El arte nos ayuda a lidiar con el estrés y el sedentarismo de la vida contemporánea. Es decir, necesitamos del arte para mantener el buen gusto y la salud mental. Las bellas artes no son un lujo, sino una necesidad para los que vivimos dentro de una comunidad. El arte –aunque difícil de medir cuantitativamente como lo desearían los utilitarios– es tan esencial como la salud, la comida o la seguridad.

El artista es un soñador que transmite su imaginación y nos ayuda ver el mundo con sus ojos. El pintor Wassily Kandinsky dice que el artista es “un hombre semejante a nosotros, pero que lleva dentro una fuerza visionaria y misteriosa. Él ve y enseña. A veces quisiera liberarse de ese don superior que a menudo es una pesada cruz. Pero no puede. Acompañado de burlas y odios, arrastra hacia adelante y cuesta arriba el pesado y reacio carro de la humanidad.”

El toreo busca crear belleza. Y es una estética clásica que parte de la elegancia, la armonía de movimiento, el equilibro de las formas y de los volúmenes. El toreo transforma el caos de la naturaleza (representado por el animal fiero) en orden a través del movimiento de lances y pases. El artista intenta, como los más clásicos pintores, producir el máximo efecto sobre su materia prima (la embestida del toro) con el menor espacio, tiempo y movimiento.

Todo arte está hecho de engaños, de sinónimo de ilusiones.

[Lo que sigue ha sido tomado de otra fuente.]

(** X18. A cell whose key is already in the set of visited keys, whatever
    it holds, with or without a formula and whether or not the earlier
    visit is still running, evaluates to ["#REF!"], and that sentinel
    replaces its stored value. *)
Theorem revisit_stores_the_sentinel
    (fuel : nat) (nm : string) (r c : nat) (st : EvalState) (f : option string) :
  Holds (wb st) nm r c f ->
  cellKey nm (Z.of_nat r) (Z.of_nat c) ∈ seen st ->
  exists st',
    evaluateCell (S fuel) nm (Z.of_nat r) (Z.of_nat c) st = (st', Ret (VStr "#REF!")) /\
    seen st' = seen st /\
    Shows (wb st') nm r c (VStr "#REF!").
Proof.
  intros H Hin. rewrite evaluateCell_S.
  destruct (visited_step (evaluateCell fuel) nm r c st f H Hin) as (st' & E & S1 & S2 & _).
  exists st'. auto.
Qed.

Lemma sums_of_A1_twice (ev : string -> Z -> Z -> M EvalState Val) nm st :
  replaceSums ev (String.length (slice1 (trim "=A1+A1"))) nm (slice1 (trim "=A1+A1")) st
  = (st, Ret "A1+A1").
Proof. reflexivity. Qed.

Lemma evalRef_A1_value (ev : string -> Z -> Z -> M EvalState Val) nm st st' v :
  ev nm 0 0 st = (st', Ret v) ->
  exists y, evalRef ev nm "A1" st = (st', Ret y).
Proof.
  intros H. change (evalRef ev nm "A1") with
    (let* v := ev nm 0 0 in
     match v with
     | VStr s => ret (IsStr s)
     | VNum n => ret (IsNum n)
     | VNull => ret (IsNum 0%float)
     | VUndef =>
         let n := numberOf v in ret (IsNum (if is_nan n then 0%float else n))
     end).
  rewrite (bind_Ret _ _ _ _ _ H). destruct v; cbv zeta; unfold ret; eexists; reflexivity.
Qed.

Lemma Shows_store_other nm (r c r' c' : nat) v v' st st' :
  (r', c') <> (r, c) ->
  Shows (wb st) nm r' c' v' ->
  liftWb (setValueOf nm (Z.of_nat r) (Z.of_nat c) v) st = (st', Ret tt) ->
  Shows (wb st') nm r' c' v'.
Proof.
  intros Hne (s & cell & Hs & Hc & Hv). unfold liftWb.
  rewrite (setValueOf_Some _ _ _ _ _ _ Hs), !Nat2Z.id.
  destruct (cellOf (rows s) r c); intros [= <-]. simpl.
  eexists _, cell. split; [apply (sheets_setRows _ _ _ _ Hs)|]. simpl.
  split; [|exact Hv]. now rewrite cellOf_stamp_ne.
Qed.

(** X19. The set of visited keys is never emptied during an evaluation:
    when B1 holds [=A1+A1] and A1 holds a plain value, the second
    reference finds A1 visited. The evaluation of B1 returns ["#REF!"],
    B1 gets that value, and so does A1, whose own value is lost. *)
Theorem repeated_reference_is_flagged (k : nat) (w : Workbook) (nm : string) (s : Sheet)
    (a1 : Cell) :
  JsMap.get nm (sheets w) = Some s ->
  cellOf (rows s) 0 0 = Some a1 ->
  live a1 = false ->
  Holds w nm 0 1 (Some "=A1+A1") ->
  exists w',
    evaluateFresh (S (S k)) nm 0 1 w = (w', Ret (VStr "#REF!")) /\
    Shows w' nm 0 1 (VStr "#REF!") /\
    Shows w' nm 0 0 (VStr "#REF!").
Proof.
  intros Hs Ha1 Hlive HB. unfold evaluateFresh. rewrite evaluateCell_S.
  destruct (live_step (evaluateCell (S k)) nm 0 1 (mkEvalState w ∅) "=A1+A1" HB)
    as (w1 & E & G1 & H1); [set_solver | reflexivity |].
  change (Z.of_nat 0) with 0 in E. change (Z.of_nat 1) with 1 in E. rewrite E. clear E.
  rewrite (bind_Ret _ _ _ _ _ (sums_of_A1_twice _ nm _)).
  set (st1 := mkEvalState w1 ({[cellKey nm 0 1]} ∪ ∅)).
  (* the first reference: A1 is visited and gives its value *)
  destruct (wbGrows_sheet _ _ _ _ G1 Hs) as (s1 & Hs1 & Gs1).
  assert (Ha1' : exists a1', cellOf (rows s1) 0 0 = Some a1' /\ formula a1' = formula a1).
  { apply (grows_cellOf _ _ _ _ _ Gs1 Ha1). }
  destruct Ha1' as (a1' & Ha1' & Hf1).
  assert (Hlive' : live a1' = false) by (unfold live in *; now rewrite Hf1).
  assert (HnA : cellKey nm (Z.of_nat 0) (Z.of_nat 0) ∉ seen st1).
  { subst st1. simpl. intros [Hin|Hin]%elem_of_union; [|now apply not_elem_of_empty in Hin].
    apply elem_of_singleton in Hin. now apply (cellKey_columns nm). }
  pose proof (plain_step (evaluateCell k) nm 0 0 st1 s1 a1' Hs1 Ha1' Hlive' HnA) as E1.
  rewrite <- evaluateCell_S in E1. change (Z.of_nat 0) with 0 in E1.
  set (st2 := mkEvalState (setRows nm (ensureRows 1 1 (rows s1)) (wb st1))
                ({[cellKey nm 0 0]} ∪ seen st1)) in E1.
  (* the second reference: A1 is in the set *)
  assert (H2 : Holds (wb st2) nm 0 0 (formula a1')).
  { eexists _, a1'. split; [apply (sheets_setRows _ _ _ _ Hs1)|].
    split; [now apply cellOf_ensureRows_old | reflexivity]. }
  destruct (visited_step (evaluateCell k) nm 0 0 st2 _ H2) as (st3 & E3 & S3 & V3 & G3);
    [subst st2; simpl; set_solver|].
  change (Z.of_nat 0) with 0 in E3. rewrite <- evaluateCell_S in E3.
  (* the text after the second replacement *)
  assert (Erefs : exists x,
            replaceRefs (evaluateCell (S k)) nm EmptyString "A1+A1" st1
            = (st3, Ret (x +:+ "+#REF!"))).
  { change (replaceRefs (evaluateCell (S k)) nm EmptyString "A1+A1") with
      (let* x := (let* refResult := evalRef (evaluateCell (S k)) nm "A1" in
                  ret (stringOf refResult)) in
       let* rest := (let* refResult := evalRef (evaluateCell (S k)) nm "A1" in
                     ret (stringOf refResult)) in
       ret (x +:+ String "+" rest)).
    assert (Efirst : exists x,
              (let* refResult := evalRef (evaluateCell (S k)) nm "A1" in
               ret (stringOf refResult)) st1 = (st2, Ret x)).
    { destruct (evalRef_A1_value (evaluateCell (S k)) nm _ _ _ E1) as [y Ey].
      eexists. now rewrite (bind_Ret _ _ _ _ _ Ey). }
    destruct Efirst as [x Ex]. exists x. rewrite (bind_Ret _ _ _ _ _ Ex).
    assert (Esecond : (let* refResult := evalRef (evaluateCell (S k)) nm "A1" in
                       ret (stringOf refResult)) st2 = (st3, Ret "#REF!"))
      by now rewrite (bind_Ret _ _ _ _ _ (evalRef_A1 _ nm _ _ _ E3)).
    now rewrite (bind_Ret _ _ _ _ _ Esecond). }
  destruct Erefs as [x Erefs]. rewrite (bind_Ret _ _ _ _ _ Erefs).
  (* B1 is there, with its formula, and gets the sentinel *)
  assert (HB3 : Holds (wb st3) nm 0 1 (Some "=A1+A1")).
  { eapply Holds_grows; [exact G3|].
    eapply Holds_grows; [|exact H1].
    eapply wbGrows_setRows; [exact Hs1 | apply grows_ensureRows]. }
  unfold finishCell.
  assert (Hinc : includes "#REF!" (x +:+ "+#REF!") = true)
    by (apply includes_append; reflexivity).
  rewrite Hinc. cbn [orb].
  destruct (store_step nm 0 1 (VStr "#REF!") st3 _ HB3) as (st4 & E4 & S4 & V4 & G4).
  change (Z.of_nat 0) with 0 in E4. change (Z.of_nat 1) with 1 in E4.
  rewrite (bind_Ret _ _ _ _ _ E4). eexists. split; [reflexivity|]. simpl.
  split; [exact V4|].
  apply (Shows_store_other nm 0 1 0 0 (VStr "#REF!") (VStr "#REF!") st3 st4);
    [discriminate | exact V3 | exact E4].
Qed.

Pensemos, por ejemplo, en la obra de Vermeer. La virtuosidad del pintor holandés reside en la ilusión óptica, en la magistral percepción de luz diurna que produce en los espacios que representa. Hay quienes piensan que para alcanzar estos efectos –estos engaños ópticos– Vermeer tuvo que haber usado algún instrumento similar a una cámara oscura. Los toreros engañan a su adversario, igual que Vermeer, para crear belleza.

Lo interesante de la fiesta brava es que el efecto estético se hace superando el miedo a la muerte.

Algunas faenas llegan a provocar el delirio colectivo. David Silveti, quizá por la fragilidad de su cuerpo, por su misticismo religioso o por lo cerca que se colocaba de los toros, estremecía a los espectadores y los hacía llorar irracionalmente. José Miguel Arroyo “Joselito” toreó en solitario en la plaza de las Ventas el 2 de mayo de 1996, según cuenta en sus memorias, muchos aficionados le han confesado que “ese día es de los mejores recuerdos de su vida, y alguno hasta que aquella noche, después de verme, había sacado valor para ligarse a la que luego fue su mujer. Ese entusiasmo, esa vitalidad positiva es lo que provoca el toreo cuando se manifiesta como aquella tarde”.

¿Es “útil” o es absurdo y, por lo tanto, prescindible el oficio de matador de toros?

La respuesta la podemos deducir de lo que se dijo a sí mismo el Principito después de conocer al farolero en la novela de Antoine de Saint-Exupéry: “Puede que este hombre sea absurdo; así y todo, lo es menos que el rey, el vanidoso, el bebedor o el hombre de negocios, porque por lo menos su trabajo tiene sentido. Cuando enciende su farol es como si hiciera nacer una estrella más, o una flor; y cuando lo apaga, es como si hiciera dormir a la estrella o a la flor. Es una ocupación muy bonita. Es realmente útil, porque es bonita”.